Pressemeldung Nr. 259 vom

Weder Sander noch Behörde sind dem Problem auf den Grund gegangen GRÜNE: Falsche Messmethoden an der Ems

Die Landtagsgrünen haben im Zusammenhang mit dem Probestau der Ems erhebliche Zweifel an den offiziellen Messmethoden und den daraus resultierenden Ergebnissen. "Für Minister Sander stand das Ergebnis offenbar schon von Anfang an fest", sagte der naturschutzpolitische Sprecher Christian Meyer heute (Montag) in Hannover. So habe das dem Umweltministerium unterstehende Landesamt (NLKWN) seine Messungen nicht in der kritischen bodennahen Zone durchgeführt. "Damit sind weder der Minister noch das Landesamt dem Problem wirklich auf den Grund gegangen", kritisierte der Grünen-Politiker.

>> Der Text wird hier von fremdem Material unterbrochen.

(** The rows of a column read as Python strings; a number where a
    string method is called is a type error. *)
Definition as_texts (s : Series) : result (list string) :=
  match s with
  | Object v =>
      traverse (fun x => match x with
                         | Some t => Ok t
                         | None => Raise (TypeError "expected str, got float")
                         end) v
  | _ => Raise (TypeError "expected str")
  end.

End Pd.

(** ** Dataset loaders

    Each loader is given here the table [pd.read_csv(csv_path)] returned;
    reading the file is the library's work. *)

Module Loader.
Import Py Pd.

(** The [for col in df.columns] loop shared by the e-mail and SMS
    loaders: a later matching column overwrites an earlier one. *)
Definition find_columns (is_text is_label : string -> bool)
           (cols : list string) : option string * option string :=
  fold_left
    (fun (found : option string * option string) col =>
       let col_lower := lower col in
       (if is_text col_lower then Some col else fst found,
        if is_label col_lower then Some col else snd found))
    cols (None, None).

(** The tail common to the three loaders once both columns are known:
    [df[label_col] = df[label_col].astype(int)] and the returned pair
    [df[text_col].values, df[label_col].values]. *)
Definition cast_and_return (df : DataFrame) (text_col label_col : string)
  : result (Series * list Z) :=
  match get df label_col with
  | None => Raise (KeyError label_col)
  | Some s =>
      labels ← astype_int s;
      let df := set df label_col (Int64 labels) in
      match get df text_col with
      | None => Raise (KeyError text_col)
      | Some texts => Ok (texts, labels)
      end
  end.


End Loader.
(** [execAsync(command, { timeout, maxBuffer })]: the child is started and
    runs as the script says.  It resolves to its two streams when it exits
    with status zero within the limits; it rejects, with the streams captured
    so far on the error, when it is killed at the timeout, overruns the
    buffer or exits with a failure. *)
Definition execAsync (command : string) (timeout maxBuffer : N) : M (string * string) :=
  on_host (fun h =>
    let '(a, rest) :=
      match exec_script h with
      | [] => (idle_child, [])
      | a :: r => (a, r)
      end in
    let h := with_spawned (spawned h ++ [command]) (with_exec_script rest h) in
    let streams := (Some (child_stdout a), Some (child_stderr a)) in
    if timeout <? child_ms a then
      (Throw (NodeError ("Command failed: " +:+ command) streams.1 streams.2),
       with_clock (clock h + timeout) h)
    else
      let h := with_clock (clock h + child_ms a) h in
      if (maxBuffer <? N.of_nat (String.length (child_stdout a)))
         || (maxBuffer <? N.of_nat (String.length (child_stderr a)))
      then (Throw (NodeError "maxBuffer length exceeded" streams.1 streams.2), h)
      else if exit_ok a then (Return (child_stdout a, child_stderr a), h)
      else (Throw (NodeError (child_failure a) streams.1 streams.2), h)).

End Node.


(** ** [services/session.ts] *)

#[global] Instance Status_eq_dec : EqDecision Status.
Proof. solve_decision. Defined.

#[global] Instance Role_eq_dec : EqDecision Role.
Proof. solve_decision. Defined.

Obwohl der Sommerstau noch bis heute morgen anhielt und die Auswertung der chemischen und biologischen Proben nach Angaben der Behörde zwei bis sechs Wochen dauern, sei bereits gestern die völlige Unbedenklichkeit weiterer Schiffsüberführungen festgestellt worden.

Meyer: "Auch die Weigerung der Behörde Vertreter der Umweltverbände auf den Messschiffen mitfahren zu lassen zeigt, dass das Land an einer objektiven Untersuchung des ökologischen Zustands der Ems keinerlei Interesse hat."

Umweltverbände hatten mit eigenen Messungen am Boden der Ems ein rapides Absinken des Sauerstoffgehalts von 4,1 Milligramm auf 0,6 Milligramm festgestellt. Unter 4 Milligramm gilt der Sauerstoffgehalt eines Ökosystems als höchst bedroht.